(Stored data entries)
------------------------------------------------
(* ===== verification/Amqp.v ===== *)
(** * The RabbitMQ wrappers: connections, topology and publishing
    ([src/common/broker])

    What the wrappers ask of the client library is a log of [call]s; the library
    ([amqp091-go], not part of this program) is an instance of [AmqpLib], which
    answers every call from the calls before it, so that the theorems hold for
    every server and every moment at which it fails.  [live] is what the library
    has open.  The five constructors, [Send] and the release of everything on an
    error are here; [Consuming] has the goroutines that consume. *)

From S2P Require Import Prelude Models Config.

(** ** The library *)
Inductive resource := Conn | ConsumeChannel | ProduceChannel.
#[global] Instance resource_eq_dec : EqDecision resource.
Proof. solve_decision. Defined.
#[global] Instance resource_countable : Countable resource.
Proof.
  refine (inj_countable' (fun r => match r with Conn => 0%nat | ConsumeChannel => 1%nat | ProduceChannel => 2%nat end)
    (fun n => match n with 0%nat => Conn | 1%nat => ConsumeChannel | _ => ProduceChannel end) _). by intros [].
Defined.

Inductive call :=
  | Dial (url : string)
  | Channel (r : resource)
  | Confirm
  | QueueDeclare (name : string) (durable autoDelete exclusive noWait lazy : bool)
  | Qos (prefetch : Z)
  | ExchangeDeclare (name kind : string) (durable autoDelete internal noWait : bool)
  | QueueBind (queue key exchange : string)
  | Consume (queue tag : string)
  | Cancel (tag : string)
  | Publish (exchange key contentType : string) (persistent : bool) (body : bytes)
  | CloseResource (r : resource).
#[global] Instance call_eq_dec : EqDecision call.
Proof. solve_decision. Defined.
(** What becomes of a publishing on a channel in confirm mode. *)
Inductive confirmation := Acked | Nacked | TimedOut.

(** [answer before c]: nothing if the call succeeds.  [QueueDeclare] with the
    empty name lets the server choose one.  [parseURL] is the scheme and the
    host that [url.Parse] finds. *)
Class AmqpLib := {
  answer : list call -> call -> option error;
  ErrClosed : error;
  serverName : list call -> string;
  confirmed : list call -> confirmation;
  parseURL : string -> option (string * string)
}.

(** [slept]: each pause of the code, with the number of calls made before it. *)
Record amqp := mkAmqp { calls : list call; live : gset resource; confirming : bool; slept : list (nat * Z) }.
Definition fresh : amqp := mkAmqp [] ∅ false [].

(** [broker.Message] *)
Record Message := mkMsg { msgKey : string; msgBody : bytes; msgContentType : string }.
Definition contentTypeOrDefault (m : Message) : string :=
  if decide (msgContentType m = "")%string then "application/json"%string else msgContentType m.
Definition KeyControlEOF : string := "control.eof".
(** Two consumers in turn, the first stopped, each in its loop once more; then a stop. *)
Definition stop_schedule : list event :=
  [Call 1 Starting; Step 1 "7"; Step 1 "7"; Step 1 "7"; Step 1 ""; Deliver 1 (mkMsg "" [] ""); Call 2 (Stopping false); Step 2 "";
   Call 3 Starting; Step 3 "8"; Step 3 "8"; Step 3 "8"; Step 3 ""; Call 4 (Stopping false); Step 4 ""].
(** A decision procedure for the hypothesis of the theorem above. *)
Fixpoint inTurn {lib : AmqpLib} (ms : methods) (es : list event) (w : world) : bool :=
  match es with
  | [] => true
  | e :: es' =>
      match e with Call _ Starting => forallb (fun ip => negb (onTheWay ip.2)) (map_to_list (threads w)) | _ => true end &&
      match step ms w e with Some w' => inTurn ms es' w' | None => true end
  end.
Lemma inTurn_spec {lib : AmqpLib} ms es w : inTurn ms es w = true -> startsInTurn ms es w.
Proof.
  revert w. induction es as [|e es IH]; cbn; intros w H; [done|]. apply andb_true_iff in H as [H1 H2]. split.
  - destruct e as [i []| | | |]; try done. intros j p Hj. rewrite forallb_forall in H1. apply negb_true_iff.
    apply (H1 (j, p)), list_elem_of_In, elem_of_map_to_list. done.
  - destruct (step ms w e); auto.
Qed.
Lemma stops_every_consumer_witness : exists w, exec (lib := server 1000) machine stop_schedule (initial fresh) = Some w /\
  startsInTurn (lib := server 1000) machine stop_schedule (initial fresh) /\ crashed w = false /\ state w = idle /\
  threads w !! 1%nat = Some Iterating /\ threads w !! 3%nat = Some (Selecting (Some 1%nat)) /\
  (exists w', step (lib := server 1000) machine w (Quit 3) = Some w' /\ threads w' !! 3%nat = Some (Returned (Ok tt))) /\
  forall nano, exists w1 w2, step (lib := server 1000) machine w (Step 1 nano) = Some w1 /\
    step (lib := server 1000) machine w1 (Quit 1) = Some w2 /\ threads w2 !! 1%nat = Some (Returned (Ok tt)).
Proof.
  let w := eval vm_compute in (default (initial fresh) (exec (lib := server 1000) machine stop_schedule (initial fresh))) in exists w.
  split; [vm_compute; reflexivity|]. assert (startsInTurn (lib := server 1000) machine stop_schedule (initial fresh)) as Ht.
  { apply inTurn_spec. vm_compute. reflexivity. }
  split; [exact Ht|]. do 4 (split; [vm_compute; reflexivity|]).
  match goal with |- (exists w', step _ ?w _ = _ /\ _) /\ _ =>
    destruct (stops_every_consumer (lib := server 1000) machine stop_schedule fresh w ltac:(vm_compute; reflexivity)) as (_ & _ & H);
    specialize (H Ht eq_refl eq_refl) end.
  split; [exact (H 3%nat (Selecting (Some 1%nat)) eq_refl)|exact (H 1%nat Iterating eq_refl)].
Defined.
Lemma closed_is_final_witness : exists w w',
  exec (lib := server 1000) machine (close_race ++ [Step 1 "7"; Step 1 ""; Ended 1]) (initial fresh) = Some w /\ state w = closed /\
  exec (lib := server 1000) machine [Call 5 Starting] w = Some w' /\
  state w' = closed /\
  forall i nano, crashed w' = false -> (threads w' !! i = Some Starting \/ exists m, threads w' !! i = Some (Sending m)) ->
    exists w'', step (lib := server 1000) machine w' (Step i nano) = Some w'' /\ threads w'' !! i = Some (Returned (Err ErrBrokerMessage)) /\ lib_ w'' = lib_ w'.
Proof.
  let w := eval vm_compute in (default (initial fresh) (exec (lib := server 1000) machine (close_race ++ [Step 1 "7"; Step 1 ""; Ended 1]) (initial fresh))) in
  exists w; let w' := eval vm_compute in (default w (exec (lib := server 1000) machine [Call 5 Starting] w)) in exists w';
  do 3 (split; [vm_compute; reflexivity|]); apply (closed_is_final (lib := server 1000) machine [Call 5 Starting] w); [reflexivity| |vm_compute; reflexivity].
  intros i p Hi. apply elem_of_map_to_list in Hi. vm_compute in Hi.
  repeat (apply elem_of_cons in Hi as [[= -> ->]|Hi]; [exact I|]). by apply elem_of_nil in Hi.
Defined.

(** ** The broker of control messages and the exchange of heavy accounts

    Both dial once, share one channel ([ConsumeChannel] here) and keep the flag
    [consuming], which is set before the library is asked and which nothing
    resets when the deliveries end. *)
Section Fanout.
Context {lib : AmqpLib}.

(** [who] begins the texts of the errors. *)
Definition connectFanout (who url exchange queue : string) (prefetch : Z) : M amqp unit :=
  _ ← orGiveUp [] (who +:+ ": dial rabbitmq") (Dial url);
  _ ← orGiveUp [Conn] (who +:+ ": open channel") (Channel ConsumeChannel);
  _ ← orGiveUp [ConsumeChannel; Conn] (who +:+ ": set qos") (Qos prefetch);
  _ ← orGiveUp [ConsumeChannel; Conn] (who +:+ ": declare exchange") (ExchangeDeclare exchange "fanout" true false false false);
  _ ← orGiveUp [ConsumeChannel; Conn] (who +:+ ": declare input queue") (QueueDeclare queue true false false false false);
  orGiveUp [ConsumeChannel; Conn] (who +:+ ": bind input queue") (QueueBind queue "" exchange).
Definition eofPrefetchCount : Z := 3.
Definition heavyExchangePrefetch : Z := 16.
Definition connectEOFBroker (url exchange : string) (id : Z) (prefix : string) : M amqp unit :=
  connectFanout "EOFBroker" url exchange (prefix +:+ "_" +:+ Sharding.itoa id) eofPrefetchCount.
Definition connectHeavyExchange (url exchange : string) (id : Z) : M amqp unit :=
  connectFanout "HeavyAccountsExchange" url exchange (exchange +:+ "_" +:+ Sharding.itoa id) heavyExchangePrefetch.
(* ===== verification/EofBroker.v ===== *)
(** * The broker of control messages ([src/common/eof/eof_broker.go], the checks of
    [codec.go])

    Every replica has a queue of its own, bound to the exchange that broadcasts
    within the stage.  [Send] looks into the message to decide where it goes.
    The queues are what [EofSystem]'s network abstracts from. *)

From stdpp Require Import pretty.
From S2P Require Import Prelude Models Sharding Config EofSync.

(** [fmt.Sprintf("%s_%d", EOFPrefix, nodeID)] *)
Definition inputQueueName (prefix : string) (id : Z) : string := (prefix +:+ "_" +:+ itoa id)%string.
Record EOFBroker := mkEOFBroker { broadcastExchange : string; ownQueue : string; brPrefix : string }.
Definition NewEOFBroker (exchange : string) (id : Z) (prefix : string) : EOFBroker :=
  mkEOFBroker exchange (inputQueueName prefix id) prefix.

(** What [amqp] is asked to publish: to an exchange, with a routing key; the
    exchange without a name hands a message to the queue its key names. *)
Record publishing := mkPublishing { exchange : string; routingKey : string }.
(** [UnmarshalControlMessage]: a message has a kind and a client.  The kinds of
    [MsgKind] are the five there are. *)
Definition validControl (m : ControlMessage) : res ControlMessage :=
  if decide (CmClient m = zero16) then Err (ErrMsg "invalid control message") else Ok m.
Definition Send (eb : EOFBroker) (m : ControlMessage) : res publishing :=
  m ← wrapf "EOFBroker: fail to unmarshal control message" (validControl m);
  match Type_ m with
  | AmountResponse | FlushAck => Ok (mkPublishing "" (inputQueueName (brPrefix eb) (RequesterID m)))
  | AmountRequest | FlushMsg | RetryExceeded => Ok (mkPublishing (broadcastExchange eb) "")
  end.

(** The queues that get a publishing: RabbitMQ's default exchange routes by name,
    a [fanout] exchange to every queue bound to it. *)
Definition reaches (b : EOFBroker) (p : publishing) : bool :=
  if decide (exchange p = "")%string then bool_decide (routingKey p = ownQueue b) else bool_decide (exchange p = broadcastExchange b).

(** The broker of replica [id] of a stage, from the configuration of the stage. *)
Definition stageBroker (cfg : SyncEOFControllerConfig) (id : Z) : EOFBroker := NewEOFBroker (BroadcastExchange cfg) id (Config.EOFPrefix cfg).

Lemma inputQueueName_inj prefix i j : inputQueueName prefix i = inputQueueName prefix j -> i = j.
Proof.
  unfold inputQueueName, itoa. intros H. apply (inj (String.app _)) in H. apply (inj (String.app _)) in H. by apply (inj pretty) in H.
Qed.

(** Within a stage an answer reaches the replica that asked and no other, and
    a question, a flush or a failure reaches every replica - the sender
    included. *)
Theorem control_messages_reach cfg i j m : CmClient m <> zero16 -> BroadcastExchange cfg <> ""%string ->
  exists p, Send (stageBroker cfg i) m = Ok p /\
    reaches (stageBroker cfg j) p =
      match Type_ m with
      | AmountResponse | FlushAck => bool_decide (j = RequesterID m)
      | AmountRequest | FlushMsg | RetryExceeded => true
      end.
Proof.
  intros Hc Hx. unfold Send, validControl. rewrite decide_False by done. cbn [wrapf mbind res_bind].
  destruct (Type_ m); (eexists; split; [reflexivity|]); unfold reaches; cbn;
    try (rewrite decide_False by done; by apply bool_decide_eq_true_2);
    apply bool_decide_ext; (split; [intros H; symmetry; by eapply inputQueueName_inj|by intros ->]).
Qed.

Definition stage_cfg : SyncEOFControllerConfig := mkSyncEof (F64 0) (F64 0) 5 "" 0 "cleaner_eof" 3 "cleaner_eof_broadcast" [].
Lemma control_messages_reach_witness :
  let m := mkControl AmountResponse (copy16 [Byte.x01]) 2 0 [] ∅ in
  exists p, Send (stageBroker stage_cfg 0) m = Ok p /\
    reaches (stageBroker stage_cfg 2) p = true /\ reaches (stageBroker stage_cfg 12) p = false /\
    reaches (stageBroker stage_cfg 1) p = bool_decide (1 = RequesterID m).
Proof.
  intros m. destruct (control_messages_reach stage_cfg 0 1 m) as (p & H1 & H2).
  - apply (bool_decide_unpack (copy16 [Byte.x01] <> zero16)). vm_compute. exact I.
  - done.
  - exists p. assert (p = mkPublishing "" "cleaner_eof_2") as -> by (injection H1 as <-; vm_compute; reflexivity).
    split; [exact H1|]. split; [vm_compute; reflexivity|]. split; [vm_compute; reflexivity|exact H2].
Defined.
------------------------------------------------
Exercise => Check each line of the data above, and please copy the ones in which the string "heavyExchangePrefetch" occurs.

Solution to this exercise =>
Definition heavyExchangePrefetch : Z := 16.
  connectFanout "HeavyAccountsExchange" url exchange (exchange +:+ "_" +:+ Sharding.itoa id) heavyExchangePrefetch.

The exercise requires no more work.